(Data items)
****************
(** The state an action leaves, whether it returns or raises. *)
Definition step (st : state) (a : action) : state :=
  match a with
  | ActConstruct p so pr po => (new_TrainingAgent p so pr po st).2
  | ActCreate self p so pr po => (create_training_agent self p so pr po st).2
  | ActIoBinding self => (io_binding self st).2
  | ActRun self q => (perform self q st).2
  end.

Definition steps (st : state) (acts : list action) : state :=
  foldl step st acts.

(** The action is a call of [create_training_agent] on [self]. *)
Definition recreates (self : nat) (a : action) : bool :=
  match a with
  | ActCreate l _ _ _ _ => bool_decide (l = self)
  | _ => false
  end.

(** *** Predicates on states *)

(** A constructed agent lives at [self]. *)
Definition agent_at (st : state) (self : nat) (a : TrainingAgent)
    (ag : C_TrainingAgent) : Prop :=
  heap st !! self = Some (ObjTrainingAgent a) ∧ _training_agent a = Some ag.

(** The state after one logged native call. *)
Definition logged (st : state) (c : native_call) (w : World) : state :=
  mk_state (heap st) w (trace st ++ [c]).

(** What a run method makes of the outcome of its native call. *)
Definition deliver (st : state) (c : native_call)
    (out : (Err + list C_OrtValue * RunId * TokenId) * World)
    : (exn + list OrtValue * RunId * TokenId) * state :=
  match out.1 with
  | inl e => (inl (Native e), logged st c out.2)
  | inr r => (inr (wrap r), logged st c out.2)
  end.

(** [m] keeps [I]: it holds after [m] if it held before, whether [m]
    returns or raises. *)
Definition keeps {A} (I : state → Prop) (m : M A) : Prop :=
  ∀ st, I st → I (m st).2.

(** The object at address [l] is [o]. *)
Definition holds (l : nat) (o : obj) : state → Prop :=
  λ st, heap st !! l = Some o.

(** A property of the native world that every native entry point
    keeps. *)
Record stable (P : World → Prop) : Prop := {
  stable_InferenceSession p so pr po w :
    P w → P (new_InferenceSession p so pr po w).2;
  stable_TrainingAgent s w : P w → P (new_C_TrainingAgent s w).2;
  stable_SessionIOBinding s w : P w → P (new_C_SessionIOBinding s w).2;
  stable_run_forward ag io ro w : P w → P (C_run_forward ag io ro w).2;
  stable_resume_forward ag vals rid w :
    P w → P (C_resume_forward ag vals rid w).2;
  stable_run_backward ag vals rid w :
    P w → P (C_run_backward ag vals rid w).2;
}.

Definition on_world (P : World → Prop) : state → Prop :=
  λ st, P (world st).

End Agent.

(** ** A session engine, from the design document *)

Module Engine.

(** Modelled from the spec: the error taxonomy of the suspend/resume
    engine (section 7): construction, invalid-run, configuration and
    value-count errors. *)
Inductive error :=
| ConstructionError
| InvalidRun
| ConfigurationError
| ValueMismatch.

(** Modelled from the spec: a native value, an opaque tensor handle; it
    records the output slot it fills and its content. *)
Record value := mk_value { val_slot : string; val_data : Z }.

(** Modelled from the spec: a subgraph is executed as one unit between
    yields.  Each yield operator declares its output slots; [outputs]
    are the slots of the graph end. *)
Record subgraph := mk_subgraph {
  yields : list (list string);
  outputs : list string;
}.

(** Modelled from the spec: a loaded model is split into a forward and a
    backward subgraph; [kernel] is what its nodes compute for a slot
    from the values fed in (execution is deterministic). *)
Record model := mk_model {
  forward : subgraph;
  backward : subgraph;
  kernel : string → list Z → Z;
}.

Inductive direction := Forward | Backward.

(** Where an execution stopped: at the [k]-th yield operator of its
    subgraph, or at the graph end (the terminal state). *)
Inductive point := AtYield (k : nat) | AtEnd.

(** Modelled from the spec: a continuation token identifies exactly
    where which run paused. *)
Record token := mk_token { tok_run : nat; tok_point : point }.

(** Modelled from the spec: the run identifier handed to the caller; the
    token is embedded within it (section 6). *)
Record run_id := mk_run_id { run_no : nat; run_token : token }.

(** Modelled from the spec: the run-scoped execution state registered
    inside the session, keyed by the run number (sections 3 and 4). *)
Record run := mk_run {
  run_session : nat;
  run_dir : direction;
  run_point : point;
}.

(** An execution-provider selector: a bare name, or a name paired with a
    provider-specific options mapping. *)
Inductive selector :=
| ProviderName (name : string)
| ProviderWithOptions (name : string) (opts : list (string * string)).

Record session_options := mk_session_options {
  load_model_format : option string;
}.

Record session := mk_session {
  sess_handle : nat;
  sess_providers : list string;
}.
****************
TASK ITEM >>
With nothing left out, return each entry exactly.

TASK RESPONSE >>
(** The state an action leaves, whether it returns or raises. *)
Definition step (st : state) (a : action) : state :=
  match a with
  | ActConstruct p so pr po => (new_TrainingAgent p so pr po st).2
  | ActCreate self p so pr po => (create_training_agent self p so pr po st).2
  | ActIoBinding self => (io_binding self st).2
  | ActRun self q => (perform self q st).2
  end.

Definition steps (st : state) (acts : list action) : state :=
  foldl step st acts.

(** The action is a call of [create_training_agent] on [self]. *)
Definition recreates (self : nat) (a : action) : bool :=
  match a with
  | ActCreate l _ _ _ _ => bool_decide (l = self)
  | _ => false
  end.

(** *** Predicates on states *)

(** A constructed agent lives at [self]. *)
Definition agent_at (st : state) (self : nat) (a : TrainingAgent)
    (ag : C_TrainingAgent) : Prop :=
  heap st !! self = Some (ObjTrainingAgent a) ∧ _training_agent a = Some ag.

(** The state after one logged native call. *)
Definition logged (st : state) (c : native_call) (w : World) : state :=
  mk_state (heap st) w (trace st ++ [c]).

(** What a run method makes of the outcome of its native call. *)
Definition deliver (st : state) (c : native_call)
    (out : (Err + list C_OrtValue * RunId * TokenId) * World)
    : (exn + list OrtValue * RunId * TokenId) * state :=
  match out.1 with
  | inl e => (inl (Native e), logged st c out.2)
  | inr r => (inr (wrap r), logged st c out.2)
  end.

(** [m] keeps [I]: it holds after [m] if it held before, whether [m]
    returns or raises. *)
Definition keeps {A} (I : state → Prop) (m : M A) : Prop :=
  ∀ st, I st → I (m st).2.

(** The object at address [l] is [o]. *)
Definition holds (l : nat) (o : obj) : state → Prop :=
  λ st, heap st !! l = Some o.

(** A property of the native world that every native entry point
    keeps. *)
Record stable (P : World → Prop) : Prop := {
  stable_InferenceSession p so pr po w :
    P w → P (new_InferenceSession p so pr po w).2;
  stable_TrainingAgent s w : P w → P (new_C_TrainingAgent s w).2;
  stable_SessionIOBinding s w : P w → P (new_C_SessionIOBinding s w).2;
  stable_run_forward ag io ro w : P w → P (C_run_forward ag io ro w).2;
  stable_resume_forward ag vals rid w :
    P w → P (C_resume_forward ag vals rid w).2;
  stable_run_backward ag vals rid w :
    P w → P (C_run_backward ag vals rid w).2;
}.

Definition on_world (P : World → Prop) : state → Prop :=
  λ st, P (world st).

End Agent.

(** ** A session engine, from the design document *)

Module Engine.

(** Modelled from the spec: the error taxonomy of the suspend/resume
    engine (section 7): construction, invalid-run, configuration and
    value-count errors. *)
Inductive error :=
| ConstructionError
| InvalidRun
| ConfigurationError
| ValueMismatch.

(** Modelled from the spec: a native value, an opaque tensor handle; it
    records the output slot it fills and its content. *)
Record value := mk_value { val_slot : string; val_data : Z }.

(** Modelled from the spec: a subgraph is executed as one unit between
    yields.  Each yield operator declares its output slots; [outputs]
    are the slots of the graph end. *)
Record subgraph := mk_subgraph {
  yields : list (list string);
  outputs : list string;
}.

(** Modelled from the spec: a loaded model is split into a forward and a
    backward subgraph; [kernel] is what its nodes compute for a slot
    from the values fed in (execution is deterministic). *)
Record model := mk_model {
  forward : subgraph;
  backward : subgraph;
  kernel : string → list Z → Z;
}.

Inductive direction := Forward | Backward.

(** Where an execution stopped: at the [k]-th yield operator of its
    subgraph, or at the graph end (the terminal state). *)
Inductive point := AtYield (k : nat) | AtEnd.

(** Modelled from the spec: a continuation token identifies exactly
    where which run paused. *)
Record token := mk_token { tok_run : nat; tok_point : point }.

(** Modelled from the spec: the run identifier handed to the caller; the
    token is embedded within it (section 6). *)
Record run_id := mk_run_id { run_no : nat; run_token : token }.

(** Modelled from the spec: the run-scoped execution state registered
    inside the session, keyed by the run number (sections 3 and 4). *)
Record run := mk_run {
  run_session : nat;
  run_dir : direction;
  run_point : point;
}.

(** An execution-provider selector: a bare name, or a name paired with a
    provider-specific options mapping. *)
Inductive selector :=
| ProviderName (name : string)
| ProviderWithOptions (name : string) (opts : list (string * string)).

Record session_options := mk_session_options {
  load_model_format : option string;
}.

Record session := mk_session {
  sess_handle : nat;
  sess_providers : list string;
}.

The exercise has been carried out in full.